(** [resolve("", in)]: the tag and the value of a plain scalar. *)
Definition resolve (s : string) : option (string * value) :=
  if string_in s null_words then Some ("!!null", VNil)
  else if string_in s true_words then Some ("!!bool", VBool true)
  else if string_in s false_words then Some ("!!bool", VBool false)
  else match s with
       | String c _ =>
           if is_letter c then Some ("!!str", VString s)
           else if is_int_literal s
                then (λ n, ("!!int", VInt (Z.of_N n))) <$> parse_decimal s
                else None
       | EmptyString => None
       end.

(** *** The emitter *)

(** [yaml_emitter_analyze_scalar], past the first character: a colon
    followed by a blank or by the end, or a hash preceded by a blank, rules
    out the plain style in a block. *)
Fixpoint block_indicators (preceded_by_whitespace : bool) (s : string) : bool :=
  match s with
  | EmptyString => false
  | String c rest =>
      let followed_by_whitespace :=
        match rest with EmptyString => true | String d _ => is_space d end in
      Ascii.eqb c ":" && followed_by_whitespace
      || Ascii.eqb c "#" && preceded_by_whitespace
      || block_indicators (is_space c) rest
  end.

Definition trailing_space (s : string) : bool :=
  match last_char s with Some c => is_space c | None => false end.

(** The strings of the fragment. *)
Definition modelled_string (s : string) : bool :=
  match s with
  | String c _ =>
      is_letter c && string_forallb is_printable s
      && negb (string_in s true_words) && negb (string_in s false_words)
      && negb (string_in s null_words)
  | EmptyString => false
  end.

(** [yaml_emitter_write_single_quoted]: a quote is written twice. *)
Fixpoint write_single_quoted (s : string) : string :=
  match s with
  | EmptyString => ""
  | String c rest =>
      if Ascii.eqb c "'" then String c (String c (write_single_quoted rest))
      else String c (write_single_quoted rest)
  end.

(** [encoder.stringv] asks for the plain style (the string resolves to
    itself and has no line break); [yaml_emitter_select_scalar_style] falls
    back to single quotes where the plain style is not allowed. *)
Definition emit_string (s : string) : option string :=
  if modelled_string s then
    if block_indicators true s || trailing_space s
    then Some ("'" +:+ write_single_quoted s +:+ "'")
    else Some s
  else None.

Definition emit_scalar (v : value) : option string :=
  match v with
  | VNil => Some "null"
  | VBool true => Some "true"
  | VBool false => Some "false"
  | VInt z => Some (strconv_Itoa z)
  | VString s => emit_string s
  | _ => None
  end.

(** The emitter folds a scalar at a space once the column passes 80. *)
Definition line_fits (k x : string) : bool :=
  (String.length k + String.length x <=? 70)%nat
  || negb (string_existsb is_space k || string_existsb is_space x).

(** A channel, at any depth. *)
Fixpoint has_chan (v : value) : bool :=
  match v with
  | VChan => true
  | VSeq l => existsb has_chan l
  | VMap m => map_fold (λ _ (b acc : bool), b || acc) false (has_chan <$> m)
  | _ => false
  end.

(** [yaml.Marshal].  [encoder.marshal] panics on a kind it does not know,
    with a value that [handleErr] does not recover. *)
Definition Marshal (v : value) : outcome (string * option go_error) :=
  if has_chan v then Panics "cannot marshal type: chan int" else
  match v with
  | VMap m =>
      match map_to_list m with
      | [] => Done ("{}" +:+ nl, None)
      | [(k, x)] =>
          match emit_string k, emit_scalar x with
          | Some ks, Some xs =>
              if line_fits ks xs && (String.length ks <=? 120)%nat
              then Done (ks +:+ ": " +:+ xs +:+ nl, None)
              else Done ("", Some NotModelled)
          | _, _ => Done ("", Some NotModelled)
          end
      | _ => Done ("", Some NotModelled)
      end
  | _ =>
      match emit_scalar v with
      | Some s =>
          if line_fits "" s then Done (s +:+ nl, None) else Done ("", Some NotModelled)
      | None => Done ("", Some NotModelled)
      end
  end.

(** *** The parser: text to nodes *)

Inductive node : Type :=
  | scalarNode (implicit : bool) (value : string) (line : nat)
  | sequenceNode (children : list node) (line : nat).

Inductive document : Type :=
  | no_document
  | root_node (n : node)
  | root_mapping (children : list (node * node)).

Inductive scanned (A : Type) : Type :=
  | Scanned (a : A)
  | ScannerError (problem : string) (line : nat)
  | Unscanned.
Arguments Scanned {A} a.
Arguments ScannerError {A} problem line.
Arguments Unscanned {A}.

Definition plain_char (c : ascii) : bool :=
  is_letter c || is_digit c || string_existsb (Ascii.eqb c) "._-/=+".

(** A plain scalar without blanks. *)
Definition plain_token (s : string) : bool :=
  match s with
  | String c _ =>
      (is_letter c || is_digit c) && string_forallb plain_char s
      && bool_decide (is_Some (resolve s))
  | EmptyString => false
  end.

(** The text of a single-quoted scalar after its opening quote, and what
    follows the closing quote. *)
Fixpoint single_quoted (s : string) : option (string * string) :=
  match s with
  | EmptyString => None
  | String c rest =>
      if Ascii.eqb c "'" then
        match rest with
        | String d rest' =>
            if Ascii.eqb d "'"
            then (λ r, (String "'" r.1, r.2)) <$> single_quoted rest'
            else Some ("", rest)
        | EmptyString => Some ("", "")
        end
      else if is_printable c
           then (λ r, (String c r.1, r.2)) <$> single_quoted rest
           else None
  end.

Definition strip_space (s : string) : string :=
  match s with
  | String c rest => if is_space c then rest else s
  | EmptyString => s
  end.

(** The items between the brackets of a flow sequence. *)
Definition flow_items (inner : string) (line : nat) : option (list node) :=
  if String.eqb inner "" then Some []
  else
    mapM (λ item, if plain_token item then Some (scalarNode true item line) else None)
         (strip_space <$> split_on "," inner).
------------
### TASK
Restate the material exactly, from its opening line to its closing one.

### SOLUTION FOR THIS TASK
(** [resolve("", in)]: the tag and the value of a plain scalar. *)
Definition resolve (s : string) : option (string * value) :=
  if string_in s null_words then Some ("!!null", VNil)
  else if string_in s true_words then Some ("!!bool", VBool true)
  else if string_in s false_words then Some ("!!bool", VBool false)
  else match s with
       | String c _ =>
           if is_letter c then Some ("!!str", VString s)
           else if is_int_literal s
                then (λ n, ("!!int", VInt (Z.of_N n))) <$> parse_decimal s
                else None
       | EmptyString => None
       end.

(** *** The emitter *)

(** [yaml_emitter_analyze_scalar], past the first character: a colon
    followed by a blank or by the end, or a hash preceded by a blank, rules
    out the plain style in a block. *)
Fixpoint block_indicators (preceded_by_whitespace : bool) (s : string) : bool :=
  match s with
  | EmptyString => false
  | String c rest =>
      let followed_by_whitespace :=
        match rest with EmptyString => true | String d _ => is_space d end in
      Ascii.eqb c ":" && followed_by_whitespace
      || Ascii.eqb c "#" && preceded_by_whitespace
      || block_indicators (is_space c) rest
  end.

Definition trailing_space (s : string) : bool :=
  match last_char s with Some c => is_space c | None => false end.

(** The strings of the fragment. *)
Definition modelled_string (s : string) : bool :=
  match s with
  | String c _ =>
      is_letter c && string_forallb is_printable s
      && negb (string_in s true_words) && negb (string_in s false_words)
      && negb (string_in s null_words)
  | EmptyString => false
  end.

(** [yaml_emitter_write_single_quoted]: a quote is written twice. *)
Fixpoint write_single_quoted (s : string) : string :=
  match s with
  | EmptyString => ""
  | String c rest =>
      if Ascii.eqb c "'" then String c (String c (write_single_quoted rest))
      else String c (write_single_quoted rest)
  end.

(** [encoder.stringv] asks for the plain style (the string resolves to
    itself and has no line break); [yaml_emitter_select_scalar_style] falls
    back to single quotes where the plain style is not allowed. *)
Definition emit_string (s : string) : option string :=
  if modelled_string s then
    if block_indicators true s || trailing_space s
    then Some ("'" +:+ write_single_quoted s +:+ "'")
    else Some s
  else None.

Definition emit_scalar (v : value) : option string :=
  match v with
  | VNil => Some "null"
  | VBool true => Some "true"
  | VBool false => Some "false"
  | VInt z => Some (strconv_Itoa z)
  | VString s => emit_string s
  | _ => None
  end.

(** The emitter folds a scalar at a space once the column passes 80. *)
Definition line_fits (k x : string) : bool :=
  (String.length k + String.length x <=? 70)%nat
  || negb (string_existsb is_space k || string_existsb is_space x).

(** A channel, at any depth. *)
Fixpoint has_chan (v : value) : bool :=
  match v with
  | VChan => true
  | VSeq l => existsb has_chan l
  | VMap m => map_fold (λ _ (b acc : bool), b || acc) false (has_chan <$> m)
  | _ => false
  end.

(** [yaml.Marshal].  [encoder.marshal] panics on a kind it does not know,
    with a value that [handleErr] does not recover. *)
Definition Marshal (v : value) : outcome (string * option go_error) :=
  if has_chan v then Panics "cannot marshal type: chan int" else
  match v with
  | VMap m =>
      match map_to_list m with
      | [] => Done ("{}" +:+ nl, None)
      | [(k, x)] =>
          match emit_string k, emit_scalar x with
          | Some ks, Some xs =>
              if line_fits ks xs && (String.length ks <=? 120)%nat
              then Done (ks +:+ ": " +:+ xs +:+ nl, None)
              else Done ("", Some NotModelled)
          | _, _ => Done ("", Some NotModelled)
          end
      | _ => Done ("", Some NotModelled)
      end
  | _ =>
      match emit_scalar v with
      | Some s =>
          if line_fits "" s then Done (s +:+ nl, None) else Done ("", Some NotModelled)
      | None => Done ("", Some NotModelled)
      end
  end.

(** *** The parser: text to nodes *)

Inductive node : Type :=
  | scalarNode (implicit : bool) (value : string) (line : nat)
  | sequenceNode (children : list node) (line : nat).

Inductive document : Type :=
  | no_document
  | root_node (n : node)
  | root_mapping (children : list (node * node)).

Inductive scanned (A : Type) : Type :=
  | Scanned (a : A)
  | ScannerError (problem : string) (line : nat)
  | Unscanned.
Arguments Scanned {A} a.
Arguments ScannerError {A} problem line.
Arguments Unscanned {A}.

Definition plain_char (c : ascii) : bool :=
  is_letter c || is_digit c || string_existsb (Ascii.eqb c) "._-/=+".

(** A plain scalar without blanks. *)
Definition plain_token (s : string) : bool :=
  match s with
  | String c _ =>
      (is_letter c || is_digit c) && string_forallb plain_char s
      && bool_decide (is_Some (resolve s))
  | EmptyString => false
  end.

(** The text of a single-quoted scalar after its opening quote, and what
    follows the closing quote. *)
Fixpoint single_quoted (s : string) : option (string * string) :=
  match s with
  | EmptyString => None
  | String c rest =>
      if Ascii.eqb c "'" then
        match rest with
        | String d rest' =>
            if Ascii.eqb d "'"
            then (λ r, (String "'" r.1, r.2)) <$> single_quoted rest'
            else Some ("", rest)
        | EmptyString => Some ("", "")
        end
      else if is_printable c
           then (λ r, (String c r.1, r.2)) <$> single_quoted rest
           else None
  end.

Definition strip_space (s : string) : string :=
  match s with
  | String c rest => if is_space c then rest else s
  | EmptyString => s
  end.

(** The items between the brackets of a flow sequence. *)
Definition flow_items (inner : string) (line : nat) : option (list node) :=
  if String.eqb inner "" then Some []
  else
    mapM (λ item, if plain_token item then Some (scalarNode true item line) else None)
         (strip_space <$> split_on "," inner).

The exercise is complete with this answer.